Breastfeeding to breast cancer.

I wrote these words only a few weeks before I knew. Before I knew that my intense nursing aversion was because of the cancer growing in my breast. Before I knew was that the same vessels that were nourishing her life were growing a tumour that wanted to take me.

I had so many thoughts and dreams of how our breastfeeding relationship was going to go. She was going to be my one child that would get to self-wean. She was going to set the time and pace that she was ready for. I was already struggling so hard with thoughts of weaning her, so conflicted. Having the choice made for me was just one more way I felt so out of control. I stopped nursing the second I found out. I put cabbage leaves in my bra, I drank cold medication all in attempt to dry my milk. My milk had to be gone in time for my double mastectomy. She cried a lot, if distracting her didn’t work with a gentle weaning process is definitely wasn’t going to work in a cold turkey weaning process. My surgeon told me when they cut my breast open milk poured out, they wondered if I had actually tried to dry up my milk at all. They had no idea the agony I has gone through. It’s a year later. She still talks about momma milk. She still mentions that it’s all gone. Until recently she even still put her mouth when my nipples used to be. Each time it breaks my heart.

 

Breathe in and out, breathe in and out, snuggle, kiss, grimace, distract myself, kisses, breath, relax, relax, get off, get off, get off.

These are my thoughts in my final days of breastfeeding my final baby. My day is a constant struggle of  holding onto this time. Of trying to push myself through just one more day, one more nursing session, and at the same time wanting so badly to be done.

As this chapter is coming to a close I’m having some very real reactions to it. I am processing, I am celebrating, I am grieving. When this last baby takes her last drink of milk there will be no one to take her place. This feeling has come as a surprise for me. I felt complete the moment I saw two pink lines with her. I’ve watched her go through milestones and have jokingly said that I don’t want her to grow up, while also happy to see what’s next. This milestone, this end has brought me to tears more than I expected. Maybe it’s because this is so far from how I imagined the end of my breastfeeding journey, so far sooner.

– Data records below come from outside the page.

(* ===== verification/CPrintf.v ===== *)
(** * Formatted output of the guest C library
    (printf section of spikes/spike-b/ports/rv32emu/lua_runtime.c)

    [vsnprintf] with its flags, widths, precisions and conversions, and the
    printers built on it.  The variable arguments are a list; [None] is
    behaviour C leaves undefined: a missing or mistyped argument, a format that
    ends in the middle of a conversion, a digit buffer written past its end, a
    double converted to an integer type that cannot hold it, a write past the
    buffer.  Signed sums wrap, as the guest compiler emits them. *)

From Stdlib Require Import Floats.SpecFloat.
From S2P Require Import Prelude.
Open Scope Z_scope.

(** ** The output context *)

(** [buf] is null or the bytes of the buffer. *)
Record pctx := PCtx { pbuf : option (list Z); pcap : Z; ppos : Z }.

Definition pput (c : pctx) (ch : Z) : pctx :=
  {| pbuf := match pbuf c with
             | Some b =>
                 if u32 (ppos c + 1) <? pcap c then Some (<[Z.to_nat (ppos c) := u8 ch]> b) else Some b
             | None => None
             end;
     pcap := pcap c; ppos := u32 (ppos c + 1) |}.

Definition pputn (c : pctx) (s : list Z) : pctx := fold_left pput s c.

(** [for (i = 0; i < npad; i++) pput(c, ch)]. *)
Definition ppad (c : pctx) (ch npad : Z) : pctx := pputn c (repeat ch (Z.to_nat npad)).

(** ** Integers *)

Definition digit_char (upper : bool) (d : Z) : Z :=
  if d <? 10 then 48 + d else if upper then 55 + d else 87 + d.

(** [while (v) { tmp[n++] = digs[v % base]; v /= base; }]; 32 rounds reach zero
    for every base from two on. *)
Fixpoint digits (fuel : nat) (upper : bool) (base v : Z) : list Z :=
  match fuel with
  | O => []
  | S fuel => if v =? 0 then [] else digit_char upper (v mod base) :: digits fuel upper base (v / base)
  end.

Definition tmp_digits (upper : bool) (base v prec : Z) : list Z :=
  (if (v =? 0) && negb (prec =? 0) then [48] else []) ++ digits 32 upper base v.

Definition emit_uint (c : pctx) (v base : Z) (upper : bool) (width prec : Z)
    (flag_zero flag_left : bool) : option pctx :=
  let tmp := tmp_digits upper base v prec in
  let len := Z.of_nat (length tmp) in
  let tmp := if len <? prec then tmp ++ repeat 48 (Z.to_nat (prec - len)) else tmp in
  if 33 <? Z.of_nat (length tmp) then None
  else
    let len := Z.of_nat (length tmp) in
    let npad := if len <? width then width - len else 0 in
    let c := if negb flag_left && negb flag_zero then ppad c 32 npad else c in
    let c := if negb flag_left && flag_zero && (prec <? 0) then ppad c 48 npad else c in
    let c := pputn c (rev tmp) in
    Some (if flag_left then ppad c 32 npad else c).

(** [for (int i = 0; i < prec - n; i++) num[n++] = '0']: [n] grows while it is
    compared with, so the loop stops half way. *)
Fixpoint pad_num (fuel : nat) (i prec : Z) (num : list Z) : list Z :=
  match fuel with
  | O => num
  | S fuel =>
      if i <? prec - Z.of_nat (length num) then pad_num fuel (i + 1) prec (num ++ [48]) else num
  end.

Definition emit_sign (c : pctx) (neg flag_plus flag_space : bool) : pctx :=
  if neg then pput c 45 else if flag_plus then pput c 43 else if flag_space then pput c 32 else c.
(* ===== verification/Regions.v ===== *)
(** * The tracked regions (spikes/spike-k/cart_runtime/region_*.c, cart_state_*.c)

    One Module per region: the packed struct of its global, the operations the
    cart and the runtime call, and the describe/save/load callbacks.  Every
    region discharges the [LawfulRegion] contract of [Tracked].  Voice handles
    and coroutine slots are shift amounts; C leaves shifts of 64 and more (32
    and more for slots) undefined, so the properties are about handles below 64
    and slots below the slot count. *)

From S2P Require Import Prelude Layout Float32 Determinism Tracked.

(** ** Shared shape of the callbacks *)

(** The calls a [describe] callback makes on its sink. *)
Inductive sink_call := Puts (s : string) | Putu (v : Z) | Putc (c : Z).

Definition sink_call_run (out : string_sink_t) (c : sink_call) : string_sink_t :=
  match c with
  | Puts s => string_sink_puts out (cstr s)
  | Putu v => string_sink_putu out v
  | Putc c => string_sink_putc out c
  end.

Definition emit (calls : list sink_call) (out : string_sink_t) : string_sink_t :=
  fold_left sink_call_run calls out.

Definition comma : Z := 44.

(** A region whose save canonicalizes and copies the struct out, and whose load
    checks the count, copies the struct in and then checks the result. *)
Lemma memcpy_region_lawful {A} (r : runtime_tracked_region_t A) (l : layout A)
    (canon : A -> A) (check : A -> bool) :
  Lawful l -> size r = Z.of_nat (lsize l) ->
  (forall a, save r a = (canon a, lenc l (canon a))) ->
  (forall b src n, load r b src n =
     if negb (n =? size r) then (b, false)
     else let a := ldec l (take (Z.to_nat n) src) in (a, check a)) ->
  (forall a, lwf l a -> lwf l (canon a)) ->
  (forall a, canon (canon a) = canon a) ->
  (forall a, check (canon a) = check a) ->
  LawfulRegion r (fun a => lwf l a /\ check a = true).
Proof.
  intros Hl Hsz Hsave Hload Hwf Hidem Hchk. split.
  - intros a [Ha _]. rewrite Hsave, Hsz. simpl. by rewrite length_lenc by auto.
  - intros a [Ha _]. rewrite Hsave. simpl. apply bytes_lenc; auto.
  - intros a [Ha Hc]. rewrite Hsave. simpl. by rewrite Hchk; auto.
  - intros a _. rewrite !Hsave. simpl. by rewrite Hidem.
  - intros a b rest [Ha Hc]. rewrite Hsave, Hload, Z.eqb_refl. simpl.
    rewrite Hsz, Nat2Z.id, take_app_length' by (by rewrite length_lenc by auto).
    rewrite ldec_lenc by auto. by rewrite Hchk, Hc.
  - intros b src n Hn. rewrite Hload. by destruct (Z.eqb_spec n (size r)).
Qed.

(** ** frame_state (region_frame_state.c) *)
Module FrameStateRegion.

Definition describe : string_sink_t -> string_sink_t := emit
  [Puts "frame:u32@"; Putu 0; Putc comma;
   Puts "rng_state:u64@"; Putu 4; Putc comma;
   Puts "rng_inc:u64@"; Putu 12; Putc comma;
   Puts "accum_sin:f32@"; Putu 20; Putc comma;
   Puts "accum_cos:f32@"; Putu 24; Putc comma;
   Puts "accum_sqrt:f32@"; Putu 28; Putc comma;
   Puts "accum_misc:f32@"; Putu 32; Putc comma;
   Puts "mobs[64]={x:f32,y:f32,vx:f32,vy:f32,state:u32}@";
   Putu 36].
(** [None] is a file [fopen] does not open. *)
Definition elf32_dyn_vma (file : option (list Z)) : option Z :=
  match file with
  | None => Some 0
  | Some f =>
      let hdr := take 52 f in
      if negb (length hdr =? 52)%nat || negb (bool_decide (take 5 hdr = [127; 69; 76; 70; 1])) then Some 0
      else
        let e_phoff := le_val (slice 28 4 hdr) in
        let e_phentsz := le_val (slice 42 2 hdr) in
        let e_phnum := le_val (slice 44 2 hdr) in
        program_headers (Z.to_nat e_phnum) (Z.to_nat e_phentsz) (drop (Z.to_nat e_phoff) f)
  end.

(** ** Hexadecimal round trips *)

Lemma from_hex_digit d : 0 <= d < 16 -> from_hex (hex_digit_of d) = d /\ hex_digit_of d <> 0.
Proof. revert d. apply nibble_cases. repeat (constructor; [by split|]). constructor. Qed.

Lemma digit_char_hex d : 0 <= d < 16 -> digit_char false d = hex_digit_of d.
Proof. done. Qed.

Lemma hexnyb_nibble n : from_hex (hexnyb n) = n mod 16 /\ hexnyb n <> 0.
Proof. unfold hexnyb. rewrite land_f. apply from_hex_digit, Z.mod_pos_bound. lia. Qed.

Lemma hex_decode_encode bs : bytes bs -> hex_decode (length bs) (hex_encode bs) = bs.
Proof.
  induction 1 as [|b bs Hb Hbs IH]; [done|]. unfold hex_encode in *.
  cbn [map concat app length hex_decode].
  destruct (hexnyb_nibble (b ≫ 4)) as [Eh Nh]. destruct (hexnyb_nibble (Z.land b 15)) as [El Nl].
  rewrite (proj2 (Z.eqb_neq _ _) Nh), (proj2 (Z.eqb_neq _ _) Nl). cbn [orb]. rewrite Eh, El.
  pose proof (Z.mod_pos_bound (b ≫ 4) 16). pose proof (Z.mod_pos_bound (Z.land b 15) 16).
  destruct (Z.ltb_spec ((b ≫ 4) mod 16) 0); [lia|]. destruct (Z.ltb_spec (Z.land b 15 mod 16) 0); [lia|].
  cbn [orb]. rewrite byte_of_nibbles by done. f_equal. exact IH.
Qed.

(** The digits [%x] prints, followed by something that is not a digit. *)
Definition stops (rest : list Z) : Prop := match rest with [] => True | c :: _ => from_hex c < 0 end.

Definition hex_value (acc : Z) (ds : list Z) : Z := fold_left (fun a d => a * 16 + from_hex d) ds acc.

Lemma hex_digits_app ds : forall any acc rest,
  Forall (fun d => 0 <= from_hex d) ds -> stops rest ->
  hex_digits any acc (ds ++ rest) = (any || negb (length ds =? 0)%nat, hex_value acc ds, rest).
Proof.
  induction ds as [|d ds IH]; intros any acc rest Hd Hr.
  - cbn. rewrite orb_false_r. destruct rest as [|c rest]; [done|]. cbn in Hr |- *.
    by rewrite (proj2 (Z.ltb_lt _ _) Hr).
  - inversion_clear Hd. cbn [app hex_digits]. destruct (Z.ltb_spec (from_hex d) 0); [lia|].
    rewrite IH by done. cbn [length Nat.eqb negb]. by rewrite orb_true_r.
Qed.
Definition fc_consolelua_master_hook (dap : dap_link) (c : hook_config_t) (clock : list Z)
    (l : L) (e : hook_event) (ar : activation) : hook_result :=
  let budget :=
    if budget_enabled c && bool_decide (e = LUA_HOOKCOUNT) then
      match clock with
      | [] => NoReading
      | now :: clock =>
          match budget_check c now with
          | Some c => Returned c clock
          | None => Raised (cstr "budget exceeded") c clock
          end
      end
    else Returned c clock in
  match budget with
  | Returned c clock =>
      let throttle :=
        if throttle_enabled c && is_line e then throttle_step c clock else Some (c, clock) in
      match throttle with
      | None => NoReading
      | Some (c, clock) =>
          if dap_enabled c then
            let '(c, pause) := dap_dispatch dap c l e ar in
            if pause then Pausing c clock else Returned c clock
          else Returned c clock
      end
  | r => r
  end.

(** ** Arming and installing *)

Definition fc_consolelua_master_hook_rearm (c : hook_config_t) (clock : list Z)
  : option (hook_config_t * list Z) :=
  '(c, clock) ←
    (if budget_enabled c then
       match clock with [] => None | t :: clock => Some (set_budget_start t c, clock) end
     else Some (c, clock));
  Some (if throttle_enabled c then set_throttle 0 0 c else c, clock).

Definition MASTER_HOOK_DEFAULT_COUNT : Z := 1000.

(** What [lua_sethook] is called with: [None] removes the hook. *)
Definition fc_consolelua_master_hook_install (c : hook_config_t) : option (Z * Z) :=
  let '(mask, count) :=
    if budget_enabled c then (LUA_MASKCOUNT, MASTER_HOOK_DEFAULT_COUNT) else (0, 0) in
  let mask := if throttle_enabled c then Z.lor mask LUA_MASKLINE else mask in
  let mask :=
    if dap_enabled c then Z.lor mask (Z.lor (Z.lor LUA_MASKLINE LUA_MASKCALL) LUA_MASKRET) else mask in
  if mask =? 0 then None else Some (mask, count).

(** Lua runs the installed hook on the events its mask selects. *)
Definition selects (hook : option (Z * Z)) (e : hook_event) : bool :=
  match hook with Some (mask, _) => negb (Z.land mask (mask_of e) =? 0) | None => false end.
End hook.
Arguments dap_link : clear implicits.
Arguments Link {L}.
Arguments fc_dap_should_break {L}.
Arguments fc_dap_pause_loop {L}.

(** ** Depth and stopping *)

Lemma count_levels_spec fuel depth s :
  (length s - depth < fuel)%nat -> (depth <= length s)%nat -> count_levels fuel depth s = Z.of_nat (length s).
Proof.
  revert depth. induction fuel as [|fuel IH]; intros depth Hf Hd; [lia|]. cbn [count_levels].
  destruct (s !! depth) eqn:E.
  - apply lookup_lt_Some in E. apply IH; lia.
  - apply lookup_ge_None in E. f_equal. lia.
Qed.

Section laws.
Context {L : Type} (lua_stack : L -> list activation).

Lemma dap_call_depth_spec l : dap_call_depth lua_stack l = Z.of_nat (length (lua_stack l)).
Proof. apply count_levels_spec; lia. Qed.

(** Where a step in a given mode, started at depth [base], is over. *)
Definition step_over_at (m : dap_step_mode_t) (base depth : Z) : bool :=
  match m with
  | DAP_STEP_IN => true
  | DAP_STEP_OVER => depth <=? base
  | DAP_STEP_OUT => depth <? base
  | DAP_STEP_NONE | DAP_STEP_PAUSE => false
  end.

(** When the debugger stops the cart. *)
Definition stops (dap : dap_link L) (c : hook_config_t) (l : L) (e : hook_event) (ar : activation) : bool :=
  dap_pending_pause c ||
  (is_line e &&
   (step_over_at (dap_step_mode c) (dap_step_base_depth c) (Z.of_nat (length (lua_stack l))) ||
    match fc_dap_should_break dap with Some f => f l ar | None => false end)).

(** With the server linked, the dispatch pauses exactly where [stops] says; only a
    step that ends changes the configuration. *)
Lemma dap_dispatch_spec dap c l e ar :
  dap_enabled c = true -> fc_dap_pause_loop dap = true ->
  snd (dap_dispatch lua_stack dap c l e ar) = stops dap c l e ar /\
  (stops dap c l e ar = false -> fst (dap_dispatch lua_stack dap c l e ar) = c).
Proof.
  intros He Hp. unfold dap_dispatch, stops. rewrite He, Hp, dap_call_depth_spec. cbn [negb].
  destruct (dap_pending_pause c); [done|]. cbn [orb].
  destruct (is_line e); [|done]. cbn [andb].
  assert (match fc_dap_should_break dap with
          | Some f => if f l ar then (c, true) else (c, false)
          | None => (c, false)
          end = (c, match fc_dap_should_break dap with Some f => f l ar | None => false end)) as ->
    by (destruct (fc_dap_should_break dap) as [f|]; [destruct (f l ar)|]; done).
  generalize (match fc_dap_should_break dap with Some f => f l ar | None => false end). intros hit.
  unfold step_over_at.
  destruct (dap_step_mode c), (Z.of_nat (length (lua_stack l)) <=? dap_step_base_depth c),
    (Z.of_nat (length (lua_stack l)) <? dap_step_base_depth c); done.
Qed.

(** ** The mask *)

(** The installed mask loses nothing.  Whatever is configured, the events Lua
    leaves out under the installed mask are events on which the dispatcher would
    have done nothing (short of a pause request, which waits for the next event of
    a selected kind), and without a mask there is nothing to do at all; and every
    selected event is one some enabled part asked for. *)
Theorem hook_mask_exact dap c clock l e ar :
  (selects (fc_consolelua_master_hook_install c) e = false -> dap_pending_pause c = false ->
   fc_consolelua_master_hook lua_stack dap c clock l e ar = Returned c clock) /\
  selects (fc_consolelua_master_hook_install c) e =
    (budget_enabled c && bool_decide (e = LUA_HOOKCOUNT)) || (throttle_enabled c && is_line e) ||
    (dap_enabled c && negb (bool_decide (e = LUA_HOOKCOUNT))).
Proof.
  assert (selects (fc_consolelua_master_hook_install c) e =
    (budget_enabled c && bool_decide (e = LUA_HOOKCOUNT)) || (throttle_enabled c && is_line e) ||
    (dap_enabled c && negb (bool_decide (e = LUA_HOOKCOUNT)))) as Hs.
  { unfold fc_consolelua_master_hook_install.
    destruct (budget_enabled c), (throttle_enabled c), (dap_enabled c), e; reflexivity. }
  split; [|exact Hs]. rewrite Hs. intros H Hp. unfold fc_consolelua_master_hook.
  destruct (budget_enabled c && bool_decide (e = LUA_HOOKCOUNT)); [done|].
  destruct (throttle_enabled c && is_line e); [done|]. cbn [orb] in H.
  destruct (dap_enabled c) eqn:Ed; [|done]. cbn [andb] in H.
  assert (is_line e = false) as Hl.
  { apply negb_false_iff, bool_decide_eq_true in H as ->. done. }
  unfold dap_dispatch. by rewrite Ed, Hp, Hl.
Qed.

(** ** The budget *)

(** The error is raised on the first count event past the budget. *)
Lemma budget_raises dap c now clock l ar :
  budget_enabled c = true -> dap_enabled c = false ->
  fc_consolelua_master_hook lua_stack dap c (now :: clock) l LUA_HOOKCOUNT ar =
    if budget_ns c <? u64 (now - budget_tic_start_ns c)
    then Raised (cstr "budget exceeded") c clock else Returned c clock.
Proof.
  intros Hb Hd. unfold fc_consolelua_master_hook, budget_check.
  rewrite Hb, (bool_decide_eq_true_2 (LUA_HOOKCOUNT = LUA_HOOKCOUNT)) by done.
  cbn [andb]. destruct (budget_ns c <? _); [done|].
  change (is_line LUA_HOOKCOUNT) with false. by rewrite andb_false_r, Hd.
Qed.

(** ** The throttle *)

(** [n] lines. *)
Fixpoint throttle_lines (n : nat) (c : hook_config_t) (clock : list Z) : option (hook_config_t * list Z) :=
  match n with
  | O => Some (c, clock)
  | S n => '(c, clock) ← throttle_step c clock; throttle_lines n c clock
  end.

(** The readings never go back. *)
Fixpoint monotone (t : Z) (clock : list Z) : Prop :=
  match clock with [] => True | u :: clock => t <= u /\ monotone u clock end.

My goal was to nurse her until 2 and beyond, my goal was to let her self wean. It wasn’t even a goal so much as something that I was just going to do, I mean I have nursed two children before. I’ve been coming to terms with the fact that I won’t reach either goal. Her latch is terrible, she moves constantly as most toddlers do and accidentally bites me almost daily. She grabs at my top and screams in my face for “mine boobies”, she twiddles my nipples and demands, demands, demands  and I simply can’t do it anymore. I’ve tried to wean her as gently as possible, slowly reducing how often and how much, singing songs to signal the end. Giving more snuggles. Still she is having a hard time with this and it breaks my heart. Distracting her is hit and miss. Her screams are more intense, her grabbing more insistent and her biting intentional each time I tell her no, each time I say “all done boobies.”  It makes me wonder if I am making the right decision, and then she nurses and I feel anxious, I’m doing all I can not to push her off and I remember this has to work for me to. The truth is it’s not.

My body has been shared with another person for 90 months. For approximatly 2,750 days I have either been pregnant or breastfeeding with no breaks. I have had the joys of knowing my children from the inside, of feeling their kicks and tumbles, I have watched my belly jump in awe. My body has brought them earthside, where they have snuggled in and suckled at my breast. They have been nursed to sleep. They have been breastfeed through growth spurts, colds and scraped knees. My body has been a place where three children have been nourished and comforted. What will it be now? 

I’m  trying to find the silver lining to this end. To see my new beginning. Of not having to plan outfits around access to my breasts, of being able to go out of town and not pack my pump, of my first week long kid free vacation, of having some freedom. I’m moving into a new phase of motherhood and I’m embracing it as best as I know how, with some tears, apprehension and the possibility of what’s next.